### GIVEN RECORDS:
────

(** [hp/beta] is a float between [0.01] and [0.5]. *)
Lemma float_asks_trial_witness :
  trial searching = Some 0%nat
  /\ log searching !! "hp/beta" = None
  /\ descend (config searching) [] (split "hp/beta") = Ok (VDict beta_node)
  /\ dict_lookup beta_node "sample_type" = Some (VStr "float")
  /\ dict_lookup beta_node "sample_space" = Some (VList [VFloat 1 (-2); VFloat 5 (-1)])
  /\ lazy_getitem stub_repr 1 [] "hp/beta" searching =
       (Val (VFloat 1 (-2)),
        mkRunInfo (Some "study") sample_config (<["hp/beta" := VFloat 1 (-2)]> ∅)
          (Some 1%nat)
          [SuggestFloat "hp/beta" [VFloat 1 (-2); VFloat 5 (-1)]]).
Proof.
  assert (H1 : trial searching = Some 0%nat) by reflexivity.
  assert (H2 : log searching !! "hp/beta" = None) by (vm_compute; reflexivity).
  assert (H3 : descend (config searching) [] (split "hp/beta") = Ok (VDict beta_node))
    by (vm_compute; reflexivity).
  assert (H4 : dict_lookup beta_node "sample_type" = Some (VStr "float")) by reflexivity.
  assert (H5 : dict_lookup beta_node "sample_space"
               = Some (VList [VFloat 1 (-2); VFloat 5 (-1)])) by reflexivity.
  destruct (float_asks_trial stub_repr 0 searching "hp/beta" beta_node 0%nat _
              H1 H2 H3 H4 H5) as (Hlist & _).
  pose proof (Hlist _ eq_refl eq_refl) as Hrun. simpl in Hrun.
  split_and!; [exact H1 | exact H2 | exact H3 | exact H4 | exact H5 | exact Hrun].
Defined.

(** [hp/epochs] is the integer [10], with or without a Trial. *)
Lemma plain_leaf_resolves_witness :
  log searching !! "hp/epochs" = None
  /\ descend (config searching) [] (split "hp/epochs") = Ok (VInt 10)
  /\ lazy_getitem stub_repr 1 [] "hp/epochs" searching =
       (Val (VInt 10), set_log (<["hp/epochs" := VInt 10]> (log searching)) searching).
Proof.
  assert (H1 : log searching !! "hp/epochs" = None) by (vm_compute; reflexivity).
  assert (H2 : descend (config searching) [] (split "hp/epochs") = Ok (VInt 10))
    by (vm_compute; reflexivity).
  split_and!; [exact H1 | exact H2 |].
  apply (plain_leaf_resolves stub_repr 0 searching "hp/epochs" (VInt 10) H1 H2);
    [intros d; discriminate | reflexivity].
Defined.


(** Without a Trial the unknown tag of [hp/sched] goes unnoticed. *)
Lemma offline_always_returns_witness :
  trial offline = None
  /\ plain (config offline) = true
  /\ path_exists (config offline) (split "hp/sched") = true
  /\ exists v s', lazy_getitem stub_repr 1 [] "hp/sched" offline = (Val v, s').
Proof.
  assert (H1 : trial offline = None) by reflexivity.
  assert (H2 : plain (config offline) = true) by (vm_compute; reflexivity).
  assert (H3 : path_exists (config offline) (split "hp/sched") = true)
    by (vm_compute; reflexivity).
  destruct (offline_always_returns stub_repr 0 offline "hp/sched" H1 H2 H3)
    as (v & s' & Hrun & _).
  split_and!; [exact H1 | exact H2 | exact H3 |]. exists v, s'. exact Hrun.
Defined.

(** Three Resolve calls on the document with references, one of them
    failing, on a seeded cache. *)
Lemma cache_grows_under_resolve_witness :
  let s := set_log (<["hp/epochs" := VInt 3]> ∅) linked in
  let ops := [Resolve "hp/d"; Resolve "hp/b/x"; Resolve "hp/m"] in
  forallb is_resolve ops = true
  /\ config (lazy_run stub_repr 5 ops s) = linked_config
  /\ log (lazy_run stub_repr 5 ops s) !! "hp/epochs" = Some (VInt 3).
Proof.
  intros s ops.
  assert (H1 : forallb is_resolve ops = true) by reflexivity.
  destruct (cache_grows_under_resolve stub_repr 5 ops s H1) as (Hcfg & Hkeep & _).
  split_and!; [exact H1 | exact Hcfg |].
  apply Hkeep. vm_compute. reflexivity.
Defined.


(** A run on the sample document: two Resolve calls, of which one asks
    the stub, and an Overwrite. *)
Lemma trial_calls_from_resolve_witness :
  let ops := [Resolve "hp/T"; Overwrite "hp/epochs" (VInt 3); Resolve "hp/epochs"] in
  plain (config searching) = true
  /\ forallb writes_plain ops = true
  /\ exists cs : list call,
       calls (lazy_run stub_repr 3 ops searching) = calls searching ++ cs
       /\ (length cs <= 2)%nat.
Proof.
  intros ops.
  assert (H1 : plain (config searching) = true) by (vm_compute; reflexivity).
  assert (H2 : forallb writes_plain ops = true) by reflexivity.
  destruct (trial_calls_from_resolve stub_repr 2 ops searching H1 H2)
    as (cs & Hcalls & Hlen & _).
  split_and!; [exact H1 | exact H2 |]. exists cs. split; [exact Hcalls | exact Hlen].
Defined.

────

### ASSIGNMENT:
Which lines of the records above contain the word "Some"? Report each one in full.

### RESULT OF THE EXERCISE:
  trial searching = Some 0%nat
  /\ dict_lookup beta_node "sample_type" = Some (VStr "float")
  /\ dict_lookup beta_node "sample_space" = Some (VList [VFloat 1 (-2); VFloat 5 (-1)])
        mkRunInfo (Some "study") sample_config (<["hp/beta" := VFloat 1 (-2)]> ∅)
          (Some 1%nat)
  assert (H1 : trial searching = Some 0%nat) by reflexivity.
  assert (H4 : dict_lookup beta_node "sample_type" = Some (VStr "float")) by reflexivity.
               = Some (VList [VFloat 1 (-2); VFloat 5 (-1)])) by reflexivity.
  /\ log (lazy_run stub_repr 5 ops s) !! "hp/epochs" = Some (VInt 3).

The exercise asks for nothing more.